*** Opening Dataset records ***
(* ===== verification/Connections.v ===== *)
(** * Connections: notifications, goodbye, and a connection that ends late *)
From S2P Require Import Prelude Locks SrxDefs UtHash UpdateCache UpdateCacheLemmas UpdateCacheTheorems.
From S2P Require Import Patricia PrefixCache CommandQueue.
From S2P Require Import SrxPackets PacketSender ProxyMap ProxyMapTheorems BgpsecHandler Server.
From S2P Require Import ValidationRequest CommandHandler.

Module Connections.
Import SrxPackets PacketSender ProxyMap ProxyMapTheorems Server ServerLemmas CommandHandler UpdateCacheLemmas UpdateCacheTheorems.

Section connections.
Context {H K T N : Type} `{UTHashLaws H} `{SkiUpdates K} `{Countable N} `{Patricia T N} `{BgpsecHandler.SRxCryptoAPI}.
Implicit Types (st : Core H K) (v : SRxValidationResult) (c : positive).

Lemma elem_of_listeners h n ids s : s ∈ listeners h n ids <-> exists k, k ∈ ids /\ listener h n k = Some s.
Proof.
  unfold listeners. rewrite list_elem_of_omap. by setoid_rewrite elem_of_reverse.
Qed.

(** C5 A changed result is written to exactly the clients that are registered for
    the update, have an active mapping and whose thread runs; without a registered
    client nothing is to be done.  When more clients were registered than the update
    cache reserves at first, no client is told. *)
Theorem broadcastResult_correct st v e :
  UpdateCacheTheorems.uc_wf (updCache st) -> conn_ok (svrConnHandler st) (net st) -> uc_get (updCache st) (valUpdateID v) = Some e ->
  if UpdateCache.noPossibleClients e <=? u8 (UpdateCache.minNumberOfClients (updCache st)) then
    exists l, broadcastResult st v
        = Ok (set_net st (add_wire (net st) l (result_pdu v)), bool_decide (client_list e = []) || negb (bool_decide (l = [])))
      /\ forall s, s ∈ l <-> exists k m ct, k ∈ client_list e /\ proxyMap (svrConnHandler st) !! Z.to_nat k = Some m
           /\ isActive m = true /\ socket m = Some s /\ threads (net st) !! s = Some ct /\ active ct = true
  else broadcastResult st v = Ok (st, false).
Proof.
  intros Hw Hc He. pose proof (broadcastResult_eq st v Hw Hc) as E. unfold broadcast, broadcast_ok, audience in E. rewrite He in E.
  destruct (_ <=? _); [|by rewrite E, set_net_id]. eexists. split; [exact E|]. intros s. rewrite elem_of_listeners.
  unfold listener, is_active. split.
  - intros (k & Hk & Hs). destruct (proxyMap _ !! _) as [m|] eqn:Hm; [|done]. cbn in Hs. destruct (isActive m) eqn:Ha; [|done].
    destruct (socket m) as [s'|] eqn:Hso; [|done]. cbn in Hs. destruct (threads _ !! s') as [ct|] eqn:Hct; [|done].
    destruct (active ct) eqn:Hact; [|done]. injection Hs as ->. by exists k, m, ct.
  - intros (k & m & ct & Hk & Hm & Ha & Hso & Hct & Hact). exists k. split; [done|]. rewrite Hm. cbn. rewrite Ha, Hso. cbn.
    by rewrite Hct, Hact.
Qed.

(** ** A connection that ends *)
Lemma close_client_eq st c ct : threads (net st) !! c = Some ct ->
  close_client st c = Ok (set_net st (mkNet (<[c := set_active ct false]> (threads (net st)))
                            (delete_client c (cthreads (net st))) (SEND_QUEUE (net st)) (wire (net st)))).
Proof.
  intros Hc. unfold close_client, closeClientConnection, _killClientThread, deref. rewrite Hc. simpl_outcome.
  destruct (active ct) eqn:Ha; [done|]. assert (set_active ct false = ct) as -> by (destruct ct; cbn in *; by subst).
  by rewrite insert_id.
Qed.

Lemma end_connection_eq st now c ct m keep uc' : threads (net st) !! c = Some ct -> 0 <= routerID ct ->
  proxyMap (svrConnHandler st) !! Z.to_nat (routerID ct) = Some m ->
  unregistered_by (updCache st) (routerID ct) (updateCount m) (keep_window (svrConnHandler st) keep) uc' ->
  end_connection st now c keep
  = Ok (set_net (set_handler (set_updCache st uc')
          (set_clients (put_mapping (svrConnHandler st) (routerID ct) (deactivated m now false)) (delete_client c (clients (svrConnHandler st)))))
          (mkNet (<[c := set_active ct false]> (threads (net st))) (delete_client c (cthreads (net st))) (SEND_QUEUE (net st)) (wire (net st)))).
Proof.
  intros Hc Hr Hm Hu. unfold end_connection. rewrite (close_client_eq _ _ ct) by done. simpl_outcome. unfold deref.
  cbn [net set_net threads]. rewrite lookup_insert_eq. simpl_outcome. cbn [routerID set_active svrConnHandler set_net updCache].
  rewrite (deactivate_eq _ _ uc' _ _ m) by done. simpl_outcome. by destruct st.
Qed.

(** A goodbye closes the connection of its client and ends its mapping: the
    client loses every update it is registered for, and the client identifier is
    free again unless the mapping is configured.  For the clients below 64 whose
    update count is right. *)
Theorem goodbye_correct (self : CommandHandler H K T N) now item pkt c ct m keep :
  let st := core self in let k := routerID ct in
  CommandQueue.idata item = Some pkt -> CommandQueue.client item = Some c -> goodbye_keepWindow pkt = Ok keep ->
  threads (net st) !! c = Some ct -> client_ok k -> k < 64 -> proxyMap (svrConnHandler st) !! Z.to_nat k = Some m ->
  UpdateCacheTheorems.uc_wf (updCache st) ->
  updateCount m = Z.of_nat (refs (UpdateCache.entries (updCache st)) k (UpdateCache.allItems (updCache st))) -> updateCount m < 2 ^ 32 ->
  exists u' t, let h' := set_clients (put_mapping (svrConnHandler st) k (deactivated m now false)) (delete_client c (clients (svrConnHandler st))) in
    let n' := mkNet (<[c := set_active ct false]> (threads (net st))) (delete_client c (cthreads (net st))) (SEND_QUEUE (net st)) (wire (net st)) in
    handle_proxy_command self now PDU_SRXPROXY_GOODBYE item = Ok (set_core self (set_net (set_handler (set_updCache st u') h') n'))
    /\ (forall i, match uc_get (updCache st) i with
                  | None => uc_get u' i = None
                  | Some e => exists e', uc_get u' i = Some e' /\ left_by k t e e'
                  end)
    /\ proxyMap h' !! Z.to_nat k = Some (mkProxyClientMapping (if preDefined m then proxyID m else 0) None false (preDefined m) 0 0).
Proof.
  intros st k Hd Hi Hkeep Hc Hk Hk64 Hm Hw Hcount Hmax. unfold client_ok in Hk.
  assert (exists u' t, unregistered_by (updCache st) k (updateCount m) (keep_window (svrConnHandler st) keep) u'
    /\ forall i, match uc_get (updCache st) i with
                 | None => uc_get u' i = None
                 | Some e => exists e', uc_get u' i = Some e' /\ left_by k t e e'
                 end) as (u' & t & Hu & Hleft).
  { pose proof (unregisterClientID_eq (updCache st) k (keep_window (svrConnHandler st) keep) Hw Hk) as Hun.
    cbv zeta in Hun. rewrite <- Hcount in Hun. destruct (Hun Hmax) as [Hlow _]. destruct (Hlow Hk64) as (u' & Eu & _ & Hl).
    unfold unregistered_by. destruct (Z.ltb_spec 0 (updateCount m)) as [Hpos|Hz].
    - exists u', (u16 (keep_window (svrConnHandler st) keep)). split; [by eexists _, _|done].
    - exists (updCache st), 0. split; [done|].
      assert (entries_live (UpdateCache.entries (updCache st)) (UpdateCache.allItems (updCache st))) as Hlive.
      { intros p Hp. rewrite <- (uw_items _ Hw) in Hp. apply list_elem_of_fmap in Hp as ([j q] & -> & Hjq).
        destruct (kt_items _ _ _ _ (uw_table _ Hw) j q Hjq) as (e & He & _ & Hcl & _). by exists e. }
      destruct (unregistered_wf (updCache st) k 0 (UpdateCache.entries (updCache st)) Hw) as [_ Hl']; [apply unregistered_absent; [done|lia]|].
      intros i. specialize (Hl' i). by destruct (updCache st). }
  exists u', t. cbv zeta. unfold handle_proxy_command, item_data, item_client. rewrite Hd, Hi.
  change (PDU_SRXPROXY_GOODBYE =? PDU_SRXPROXY_HELLO) with false. change (PDU_SRXPROXY_GOODBYE =? PDU_SRXPROXY_VERIFY_V4_REQUEST) with false.
  change (PDU_SRXPROXY_GOODBYE =? PDU_SRXPROXY_VERIFY_V6_REQUEST) with false. change (PDU_SRXPROXY_GOODBYE =? PDU_SRXPROXY_SIGN_REQUEST) with false.
  change (PDU_SRXPROXY_GOODBYE =? PDU_SRXPROXY_GOODBYE) with true. cbn [orb]. simpl_outcome. rewrite Hkeep. simpl_outcome.
  rewrite (end_connection_eq _ _ _ ct m keep u') by (done || lia). simpl_outcome. split; [done|]. split; [done|].
  cbn [proxyMap put_mapping set_map set_clients]. rewrite list_lookup_insert_eq by (by eapply lookup_lt_Some).
  unfold deactivated. cbn. rewrite andb_true_r. by destruct (preDefined m).
Qed.

(** The thread of a connection that said goodbye still has its client identifier.
    When it ends after the identifier went to another connection, it ends the mapping
    of that connection, which gets no notification any more. *)
Theorem late_disconnect st now old ct new m uc' :
  threads (net st) !! old = Some ct -> 0 <= routerID ct ->
  proxyMap (svrConnHandler st) !! Z.to_nat (routerID ct) = Some m -> socket m = Some new -> new <> old -> isActive m = true ->
  unregistered_by (updCache st) (routerID ct) (updateCount m)
    (keep_window (svrConnHandler st) (u16 (defaultKeepWindow (sysConfig (svrConnHandler st))))) uc' ->
  exists st' m', ValidationRequest.clientThreadCleanup st now old = Ok st'
    /\ proxyMap (svrConnHandler st') !! Z.to_nat (routerID ct) = Some m' /\ isActive m' = false /\ socket m' = None
    /\ listener (svrConnHandler st') (net st') (routerID ct) = None
    /\ is_active (net st') new = is_active (net st) new.
Proof.
  intros Hct Hr Hm Hs Hne Ha Hu. unfold ValidationRequest.clientThreadCleanup, ValidationRequest.handle_disconnect, deref.
  rewrite Hct. simpl_outcome. cbn [proxyMap set_clients inShutdown sysConfig].
  rewrite (deactivate_eq _ _ uc' _ _ m); [|done|done|exact Hu]. simpl_outcome. cbn [net set_net threads]. rewrite Hct. simpl_outcome.
  pose proof (lookup_lt_Some _ _ _ Hm) as Hlt.
  eexists _, _. split; [done|]. cbn [svrConnHandler set_net set_updCache set_handler net threads set_threads].
  split; [cbn [proxyMap put_mapping set_map set_clients]; by apply list_lookup_insert_eq|]. split; [done|]. split; [done|]. split.
  - unfold listener. cbn [proxyMap put_mapping set_map set_clients]. by rewrite list_lookup_insert_eq.
  - unfold is_active, set_threads. cbn [threads]. rewrite lookup_insert_ne; [done|by apply not_eq_sym].
Qed.
End connections.
End Connections.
*** Closing Dataset records ***
### Requirement
Filter the records for the string "Hact" and copy every line that holds it.

### Expected answer
    destruct (active ct) eqn:Hact; [|done]. injection Hs as ->. by exists k, m, ct.
  - intros (k & m & ct & Hk & Hm & Ha & Hso & Hct & Hact). exists k. split; [done|]. rewrite Hm. cbn. rewrite Ha, Hso. cbn.
    by rewrite Hct, Hact.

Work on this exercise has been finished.